The presentation included statements from Will Estrada, president of the National Parental Rights Foundation in Purcellville, Virginia, who said most parents in attendance wanted safeguards against future mask requirements and the inclusion of sexually explicit reading material in classrooms.
“The goal is to write in a code that the rights of parents are fundamental,” Estrada said. “We think that’s actually a stronger protection.”
More:COVID created Doug Mastriano’s gubernatorial candidacy in PA. Now we can’t take our eyes off it
Mastriano’s bill would give legal guardians “the right to review all educational materials used during the school year and the right to exclude their child from certain curriculums that parents find objectionable or harmful.”
According to Estrada, that debate has grown more in recent years than it did when his organization was founded in 2007. He said only 15 states recognize parental rights as “fundamental” and hopes Pennsylvania will be next.
“It gives families an extra step to protect their rights, either in litigation or when governors or state agencies act (inappropriately),” Estrada added.
But Sen. Lindsey Williams (D-Allegheny), minority chair of the Board of Education, believes these efforts soften tone for something like House Bill 2813, which has already been circulated by Pennsylvania Republicans and which they consider a version of Florida’s so-called “don’t say gay” law. She questioned whether a child would be stigmatized or punished if, for example, they drew a family picture with their same-sex parents.
“It’s this broad language that’s very disturbing,” she said. “Can’t you put the picture up? Can’t you talk about it?”
“It would cause tremendous harm to the children in this building (and) those who love them.”
Mastriano has claimed that his education policy is simply about giving parents more control over what local counties encourage.
“Unlike my opponent, I believe that schools should educate our children, not indoctrinate them,” he said in a recent statement. “I also believe that parents – not bureaucrats – should have the final say in how we raise our children.”
The GOP candidate has also introduced a bill that would allow school employees to carry firearms on district property if they hold a concealed carry permit and “complete a rigorous firearms course from a certified instructor” as a proposed deterrent to mass shooting.

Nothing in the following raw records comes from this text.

(** * DiffusionTransformer: a shallow embedding of [model.py]

    The file embeds the modules of [model.py] (TimestepEmbedder,
    LabelEmbedder, Attention, AttentionPerceptron, DiffusionTransformer,
    FinalLayer, and the helpers [modulate] and [n_tuples]) together with
    the part of the tensor framework they call.

    Conventions of the embedding.
    - A tensor is a shape and its elements in row-major (contiguous)
      order.  [view] keeps the elements and changes the shape; [permute]
      moves the elements, so [.contiguous()] is the identity.
    - float32 values are read twice.  The first reading takes them as
      real numbers, and keeps the [-inf] written by [masked_fill_] and the
      [nan] that softmax returns on a row holding nothing but [-inf] in
      [score] and [val].  It tells which entry is computed from which, what
      shape comes out and what is raised.  The second reading (module
      [F32]) takes them as real numbers, the two infinities and [nan],
      with a rounding that can overflow.  The identities on values
      ([0 * v = 0], [x + 0 = x], the sum of a row of weights) are stated on
      the second reading: they fail on an infinity and on [nan].
    - A Python float is a binary64 value ([SpecFloat]); the product that
      [int(hidden_size * mlp_ratio)] truncates is the rounded one.
    - A size (a dimension, a number of heads or of classes) is a natural
      number.
    - A Python exception is a [Raise]; every function that can raise
      returns a [res].
    - Random draws ([torch.rand], the default initialisation of
      [nn.Linear] and [nn.Embedding], dropout) read a generator that is
      passed in and returned; no theorem assumes anything about the
      variates it yields. *)

From Stdlib Require Import List Arith ZArith Reals Lia Lra Bool.
From Stdlib Require Floats.SpecFloat.
Import ListNotations.

Close Scope R_scope.
Close Scope Z_scope.
Open Scope nat_scope.

Set Implicit Arguments.

(** ** Exceptions and results *)

Inductive exn : Type :=
| AssertionError
| ZeroDivisionError
| ValueError
| IndexError
| RuntimeError
| OverflowError.

Inductive res (A : Type) : Type :=
| Ok (a : A)
| Raise (e : exn).

Arguments Ok {A} a.
Arguments Raise {A} e.

Definition bind {A B : Type} (c : res A) (k : A -> res B) : res B :=
  match c with
  | Ok a => k a
  | Raise e => Raise e
  end.

Notation "x <- c ;; k" := (bind c (fun x => k))
  (at level 61, c at next level, right associativity).
Notation "' p <- c ;; k" := (bind c (fun x => match x with p => k end))
  (at level 61, p pattern, c at next level, right associativity).

Definition is_ok {A : Type} (c : res A) : bool :=
  match c with Ok _ => true | Raise _ => false end.

(** ** The random generator: a stream of variates, read from the front *)

Definition gen : Type := nat -> R.

Definition draw (n : nat) (g : gen) : list R * gen :=
  (map g (seq 0 n), fun i => g (n + i)).

(** ** Tensors *)

Record tensor (A : Type) : Type := Tensor { shape : list nat; data : list A }.

Definition numel (s : list nat) : nat := fold_right Nat.mul 1 s.

Definition wf {A : Type} (t : tensor A) : Prop :=
  length (data t) = numel (shape t).

(** Row-major offset of a multi-index, and the multi-index of an offset. *)
Fixpoint ravel (s idx : list nat) : nat :=
  match s, idx with
  | _ :: s', i :: idx' => i * numel s' + ravel s' idx'
  | _, _ => 0
  end.

Fixpoint unravel (s : list nat) (k : nat) : list nat :=
  match s with
  | [] => []
  | _ :: s' => (k / numel s') :: unravel s' (k mod numel s')
  end.

Definition tabulate {A : Type} (s : list nat) (f : list nat -> A) : tensor A :=
  Tensor s (map (fun k => f (unravel s k)) (seq 0 (numel s))).

Definition get {A : Type} (d : A) (t : tensor A) (idx : list nat) : A :=
  nth (ravel (shape t) idx) (data t) d.

Definition tmap {A B : Type} (f : A -> B) (t : tensor A) : tensor B :=
  Tensor (shape t) (map f (data t)).

Definition in_range (s idx : list nat) : Prop := Forall2 lt idx s.

Definition list_eqb (s1 s2 : list nat) : bool :=
  if list_eq_dec Nat.eq_dec s1 s2 then true else false.

(** *** Sums *)

Definition Rsum (l : list R) : R := fold_right Rplus 0%R l.

(** [sum_{k < n} f k] *)
Definition sigma (n : nat) (f : nat -> R) : R := Rsum (map f (seq 0 n)).

(** *** Shape operations *)

(** [t.view(spec)]; [None] in [spec] is the [-1] whose size is inferred. *)
Definition known (spec : list (option nat)) : nat :=
  fold_right (fun o acc => match o with Some d => d * acc | None => acc end) 1 spec.

Definition inferred (spec : list (option nat)) : nat :=
  length (filter (fun o => match o with None => true | Some _ => false end) spec).

Definition view {A : Type} (spec : list (option nat)) (t : tensor A) : res (tensor A) :=
  let n := numel (shape t) in
  let k := known spec in
  match inferred spec with
  | 0 =>
      if n =? k
      then Ok (Tensor (map (fun o => match o with Some d => d | None => 0 end) spec) (data t))
      else Raise RuntimeError
  | 1 =>
      if k =? 0 then Raise RuntimeError
      else if n mod k =? 0
      then Ok (Tensor (map (fun o => match o with Some d => d | None => n / k end) spec) (data t))
      else Raise RuntimeError
  | _ => Raise RuntimeError
  end.

(** Position of [j] in [p]. *)
Fixpoint index_of (j : nat) (p : list nat) : nat :=
  match p with
  | [] => 0
  | x :: p' => if x =? j then 0 else S (index_of j p')
  end.

Definition is_perm (p : list nat) (rank : nat) : bool :=
  (length p =? rank) && forallb (fun j => existsb (Nat.eqb j) p) (seq 0 rank).

(** [t.permute(p)]: axis [i] of the result is axis [p_i] of [t]. *)
Definition permute {A : Type} (d : A) (p : list nat) (t : tensor A) : res (tensor A) :=
  if is_perm p (length (shape t))
  then Ok (tabulate (map (fun a => nth a (shape t) 0) p)
             (fun idx => get d t (map (fun j => nth (index_of j p) idx 0)
                                      (seq 0 (length (shape t))))))
  else Raise RuntimeError.

(** [t.contiguous()] *)
Definition contiguous {A : Type} (t : tensor A) : tensor A := t.

(** [t.transpose(1, 2)] *)
Definition transpose12 {A : Type} (d : A) (t : tensor A) : res (tensor A) :=
  match shape t with
  | a :: b :: c :: rest =>
      permute d (0 :: 2 :: 1 :: seq 3 (length rest)) t
  | _ => Raise IndexError
  end.

(** [t.unsqueeze(1)], also written [t[:, None]] *)
Definition unsqueeze1 {A : Type} (t : tensor A) : res (tensor A) :=
  match shape t with
  | a :: rest => Ok (Tensor (a :: 1 :: rest) (data t))
  | [] => Raise IndexError
  end.

(** [t[None]] *)
Definition unsqueeze0 {A : Type} (t : tensor A) : tensor A :=
  Tensor (1 :: shape t) (data t).

(** [t.repeat(reps)] *)
Definition repeat_tensor {A : Type} (d : A) (reps : list nat) (t : tensor A) : res (tensor A) :=
  if length reps <? length (shape t) then Raise RuntimeError
  else
    let pad := length reps - length (shape t) in
    let s := List.repeat 1 pad ++ shape t in
    Ok (tabulate (map (fun '(r, n) => r * n) (combine reps s))
          (fun idx => get d t (skipn pad (map (fun '(i, n) => i mod n) (combine idx s))))).

(** *** Broadcasting *)

Fixpoint broadcast_rev (r1 r2 : list nat) : option (list nat) :=
  match r1, r2 with
  | [], _ => Some r2
  | _, [] => Some r1
  | a :: r1', b :: r2' =>
      match broadcast_rev r1' r2' with
      | None => None
      | Some r =>
          if a =? b then Some (a :: r)
          else if a =? 1 then Some (b :: r)
          else if b =? 1 then Some (a :: r)
          else None
      end
  end.

Definition broadcast_shapes (s1 s2 : list nat) : option (list nat) :=
  option_map (@rev nat) (broadcast_rev (rev s1) (rev s2)).

(** The index into an operand of shape [s] for the index [idx] of the
    broadcast result: the leading axes the operand lacks are dropped and an
    axis of size 1 is read at 0. *)
Definition bidx (s idx : list nat) : list nat :=
  map (fun '(i, n) => if n =? 1 then 0 else i)
      (combine (skipn (length idx - length s) idx) s).

Definition map2b {A B C : Type} (da : A) (db : B) (f : A -> B -> C)
    (a : tensor A) (b : tensor B) : res (tensor C) :=
  match broadcast_shapes (shape a) (shape b) with
  | Some s =>
      Ok (tabulate s (fun idx => f (get da a (bidx (shape a) idx))
                                   (get db b (bidx (shape b) idx))))
  | None => Raise RuntimeError
  end.

Definition tadd := map2b 0%R 0%R Rplus.
Definition tmul := map2b 0%R 0%R Rmult.

(** *** Concatenation, slicing, chunking along the last axis *)

(** [torch.cat([a, b], dim=-1)] *)
Definition cat_last {A : Type} (d : A) (a b : tensor A) : res (tensor A) :=
  match rev (shape a), rev (shape b) with
  | ka :: la, kb :: lb =>
      if list_eqb la lb
      then Ok (tabulate (rev la ++ [ka + kb])
                 (fun idx =>
                    let j := last idx 0 in
                    if j <? ka then get d a idx
                    else get d b (removelast idx ++ [j - ka])))
      else Raise RuntimeError
  | _, _ => Raise RuntimeError
  end.

(** [t[:, :n]] *)
Definition slice1_to {A : Type} (d : A) (n : nat) (t : tensor A) : res (tensor A) :=
  match shape t with
  | a :: b :: rest => Ok (tabulate (a :: Nat.min n b :: rest) (get d t))
  | _ => Raise IndexError
  end.

Definition zeros_like (t : tensor R) : tensor R := tmap (fun _ => 0%R) t.

(** Sizes of the pieces [t.chunk(n, dim)] cuts an axis of size [size] into. *)
Definition chunk_sizes (size n : nat) : list nat :=
  let split := (size + n - 1) / n in
  if (split =? 0) && (size =? 0) then List.repeat 0 n
  else List.repeat split (size / split)
       ++ (if size mod split =? 0 then [] else [size mod split]).

Fixpoint offsets (start : nat) (sizes : list nat) : list (nat * nat) :=
  match sizes with
  | [] => []
  | k :: rest => (start, k) :: offsets (start + k) rest
  end.

(** The piece of [t] that starts at column [off]. *)
Definition piece {A : Type} (d : A) (t : tensor A) (off : nat) (idx : list nat) : A :=
  match idx with
  | i :: j :: tl => get d t (i :: off + j :: tl)
  | _ => d
  end.

(** [t.chunk(n, dim=1)] *)
Definition chunk1 {A : Type} (d : A) (n : nat) (t : tensor A) : res (list (tensor A)) :=
  match n, shape t with
  | 0, _ => Raise RuntimeError
  | _, a :: b :: rest =>
      Ok (map (fun '(off, k) => tabulate (a :: k :: rest) (piece d t off))
              (offsets 0 (chunk_sizes b n)))
  | _, _ => Raise IndexError
  end.

(** *** Batched matrix product *)

Definition bmm_gen {A : Type} (d : A) (sum : list A -> A) (mul : A -> A -> A)
    (a b : tensor A) : res (tensor A) :=
  match shape a, shape b with
  | [n; p; q], [n'; q'; r] =>
      if (n =? n') && (q =? q')
      then Ok (tabulate [n; p; r]
                 (fun idx => match idx with
                             | [i; j; k] =>
                                 sum (map (fun l => mul (get d a [i; j; l]) (get d b [i; l; k]))
                                          (seq 0 q))
                             | _ => d
                             end))
      else Raise RuntimeError
  | _, _ => Raise RuntimeError
  end.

On the property tax front, Mastriano has proposed taxing private university endowments and “removing the fat” from the Commonwealth’s 33 agencies to balance the budget. In September, he announced his intention to appoint State Assemblyman Frank Ryan (R-Lebanon), a retired US Marine Corps colonel who spearheaded a proposal to abolish property taxes, as his interim gubernatorial chairman if elected.
Josh Shapiro Education Policy
Williams, meanwhile, said she was overall encouraged by most of Shapiro’s proposals.
“I positively hope that each building has a mental health advisor. (Mental health) was a crisis before the pandemic, but it’s only gotten worse,” she said. “Both our students and the educators in the building are struggling.”
“It would require sustained investment at the state level.”
More:A third term for Wolf? How Josh Shapiro sets himself apart from his opponent and current Pa. Gov
She’s not so enthusiastic about Shapiro’s willingness to consider a variant of the Lifeline grant program introduced by Legislative Republicans. Both Shapiro and Mastriano have expressed at least some level of support for this type of initiative, which would offer scholarships to students in the bottom 15% of school districts to attend another institution.
“I don’t support lifeline scholarships, I don’t support vouchers, I don’t support sending public funds to private schools,” Williams said, adding that non-public institutions can discriminate against who they accept for enrollment.
But Williams said she’s more concerned that a GOP majority in the General Assembly could move toward broader privatization at the expense of public schools. The Pennsylvania State Education Association, which represents 177,000 active and retired teachers in the Commonwealth, has forecast teacher layoffs and larger class sizes if Mastriano is elected.
“We have a teacher shortage in Pennsylvania,” she said. “The agenda of Mastriano, the agenda of House Republicans, only makes it worse.”